# [What needs to be done]
Copy out all of the entries, keeping every word the same.

── Given records ──

(* ===== verification/HtChain.v ===== *)
(** The bucket chains of the table core: [src/src/core/pcache_htable.c].

    A bucket is one cache line: six tags, six slots, how many are used and the
    link bit that turns slot 5 into the pointer to the next overflow bucket.  A
    chain is the list of its buckets, home first; the pointer in slot 5 is
    [SLink] and the bucket it names is the next of the list.  The operations
    are the writers' - [find_slot], [chain_find], [chain_tail], [chain_append],
    [chain_remove_at] - and the optimistic reader's SWAR scan [scan_bucket].

    [layout l] is the one shape a chain may have for the records [l]: a dense
    sequence, five to each linked bucket and up to six in the last.  Every
    operation is proved to take a layout to a layout, so that a chain refines
    the plain list of its records: append is [++], removal moves the last
    record into the hole, and the reader finds what the writer finds. *)

From stdpp Require Import base tactics list numbers sets.
From S2P Require Import Prelude HtBase.
#[local] Open Scope Z_scope.

Definition PCACHE_SLOTS : nat := 6.

(** * Records and buckets *)

Record pcache_rec := mk_rec {
  cls : Z;                       (* arena class of its cell *)
  rflags : Z;
  expires : Z;                   (* absolute ticks, 0 = never *)
  hash : Z;
  ver : Z;                       (* Lamport version *)
  wtick : Z;
  rkey : bytes;                  (* data[0 .. klen) *)
  rval : bytes;                  (* data[klen .. klen + vlen) *)
}.

Inductive slotv : Type :=
  | SNull
  | SRec (r : pcache_rec)
  | SLink.                       (* slot 5 of a linked bucket *)

Record pcache_bucket := mk_bkt {
  tags : list Z;
  slot : list slotv;
  used : nat;                    (* meta & 7 *)
  link : bool;                   (* meta & 8 *)
}.

(** A bucket fresh from the pool: all zero. *)
Definition bkt_zero : pcache_bucket :=
  mk_bkt (replicate PCACHE_SLOTS 0) (replicate PCACHE_SLOTS SNull) 0 false.

Definition tag_of (h : Z) : Z :=
  let t := u8 (Z.shiftr h 24) in if t =? 0 then 1 else t.

#[global] Arguments tag_of : simpl never.

Definition bkt_cap (b : pcache_bucket) : nat :=
  if link b then PCACHE_SLOTS - 1 else PCACHE_SLOTS.

Definition chained_of (n : nat) : Z :=
  if (PCACHE_SLOTS <? n)%nat then Z.of_nat n - (Z.of_nat PCACHE_SLOTS - 1) else 0.

Definition set_slot (b : pcache_bucket) (i : nat) (s : slotv) (t : Z) : pcache_bucket :=
  mk_bkt (<[i := t]> (tags b)) (<[i := s]> (slot b)) (used b) (link b).
Definition set_used (b : pcache_bucket) (n : nat) : pcache_bucket :=
  mk_bkt (tags b) (slot b) n (link b).
Definition set_link (b : pcache_bucket) (l : bool) : pcache_bucket :=
  mk_bkt (tags b) (slot b) (used b) l.

(** Does the record answer for this key?  [r->hash == hash && klen == len &&
    !memcmp]. *)
Definition rec_is (k : bytes) (h : Z) (r : pcache_rec) : bool :=
  (hash r =? h) && bool_decide (rkey r = k).

(** * The writers' scan *)

Definition slot_is (b : pcache_bucket) (k : bytes) (h tag : Z) (i : nat) : bool :=
  match tags b !! i, slot b !! i with
  | Some t, Some (SRec r) => (t =? tag) && rec_is k h r
  | _, _ => false
  end.

(** The first index of [ids] that passes [p]. *)
Definition find_first (p : nat -> bool) (ids : list nat) : option nat := head (List.filter p ids).

Definition find_slot (b : pcache_bucket) (k : bytes) (h tag : Z) : option nat :=
  find_first (slot_is b k h tag) (seq 0 (used b)).

(** [chain_find]: the bucket's position in the chain and the slot in it. *)
Fixpoint chain_find (bs : list pcache_bucket) (k : bytes) (h tag : Z) : option (nat * nat) :=
  match bs with
  | [] => None
  | b :: bs' =>
      match find_slot b k h tag with
      | Some i => Some (0%nat, i)
      | None => if link b then (fun '(w, i) => (S w, i)) <$> chain_find bs' k h tag else None
      end
  end.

───

# [Reply to the task]
(* ===== verification/HtChain.v ===== *)
(** The bucket chains of the table core: [src/src/core/pcache_htable.c].

    A bucket is one cache line: six tags, six slots, how many are used and the
    link bit that turns slot 5 into the pointer to the next overflow bucket.  A
    chain is the list of its buckets, home first; the pointer in slot 5 is
    [SLink] and the bucket it names is the next of the list.  The operations
    are the writers' - [find_slot], [chain_find], [chain_tail], [chain_append],
    [chain_remove_at] - and the optimistic reader's SWAR scan [scan_bucket].

    [layout l] is the one shape a chain may have for the records [l]: a dense
    sequence, five to each linked bucket and up to six in the last.  Every
    operation is proved to take a layout to a layout, so that a chain refines
    the plain list of its records: append is [++], removal moves the last
    record into the hole, and the reader finds what the writer finds. *)

From stdpp Require Import base tactics list numbers sets.
From S2P Require Import Prelude HtBase.
#[local] Open Scope Z_scope.

Definition PCACHE_SLOTS : nat := 6.

(** * Records and buckets *)

Record pcache_rec := mk_rec {
  cls : Z;                       (* arena class of its cell *)
  rflags : Z;
  expires : Z;                   (* absolute ticks, 0 = never *)
  hash : Z;
  ver : Z;                       (* Lamport version *)
  wtick : Z;
  rkey : bytes;                  (* data[0 .. klen) *)
  rval : bytes;                  (* data[klen .. klen + vlen) *)
}.

Inductive slotv : Type :=
  | SNull
  | SRec (r : pcache_rec)
  | SLink.                       (* slot 5 of a linked bucket *)

Record pcache_bucket := mk_bkt {
  tags : list Z;
  slot : list slotv;
  used : nat;                    (* meta & 7 *)
  link : bool;                   (* meta & 8 *)
}.

(** A bucket fresh from the pool: all zero. *)
Definition bkt_zero : pcache_bucket :=
  mk_bkt (replicate PCACHE_SLOTS 0) (replicate PCACHE_SLOTS SNull) 0 false.

Definition tag_of (h : Z) : Z :=
  let t := u8 (Z.shiftr h 24) in if t =? 0 then 1 else t.

#[global] Arguments tag_of : simpl never.

Definition bkt_cap (b : pcache_bucket) : nat :=
  if link b then PCACHE_SLOTS - 1 else PCACHE_SLOTS.

Definition chained_of (n : nat) : Z :=
  if (PCACHE_SLOTS <? n)%nat then Z.of_nat n - (Z.of_nat PCACHE_SLOTS - 1) else 0.

Definition set_slot (b : pcache_bucket) (i : nat) (s : slotv) (t : Z) : pcache_bucket :=
  mk_bkt (<[i := t]> (tags b)) (<[i := s]> (slot b)) (used b) (link b).
Definition set_used (b : pcache_bucket) (n : nat) : pcache_bucket :=
  mk_bkt (tags b) (slot b) n (link b).
Definition set_link (b : pcache_bucket) (l : bool) : pcache_bucket :=
  mk_bkt (tags b) (slot b) (used b) l.

(** Does the record answer for this key?  [r->hash == hash && klen == len &&
    !memcmp]. *)
Definition rec_is (k : bytes) (h : Z) (r : pcache_rec) : bool :=
  (hash r =? h) && bool_decide (rkey r = k).

(** * The writers' scan *)

Definition slot_is (b : pcache_bucket) (k : bytes) (h tag : Z) (i : nat) : bool :=
  match tags b !! i, slot b !! i with
  | Some t, Some (SRec r) => (t =? tag) && rec_is k h r
  | _, _ => false
  end.

(** The first index of [ids] that passes [p]. *)
Definition find_first (p : nat -> bool) (ids : list nat) : option nat := head (List.filter p ids).

Definition find_slot (b : pcache_bucket) (k : bytes) (h tag : Z) : option nat :=
  find_first (slot_is b k h tag) (seq 0 (used b)).

(** [chain_find]: the bucket's position in the chain and the slot in it. *)
Fixpoint chain_find (bs : list pcache_bucket) (k : bytes) (h tag : Z) : option (nat * nat) :=
  match bs with
  | [] => None
  | b :: bs' =>
      match find_slot b k h tag with
      | Some i => Some (0%nat, i)
      | None => if link b then (fun '(w, i) => (S w, i)) <$> chain_find bs' k h tag else None
      end
  end.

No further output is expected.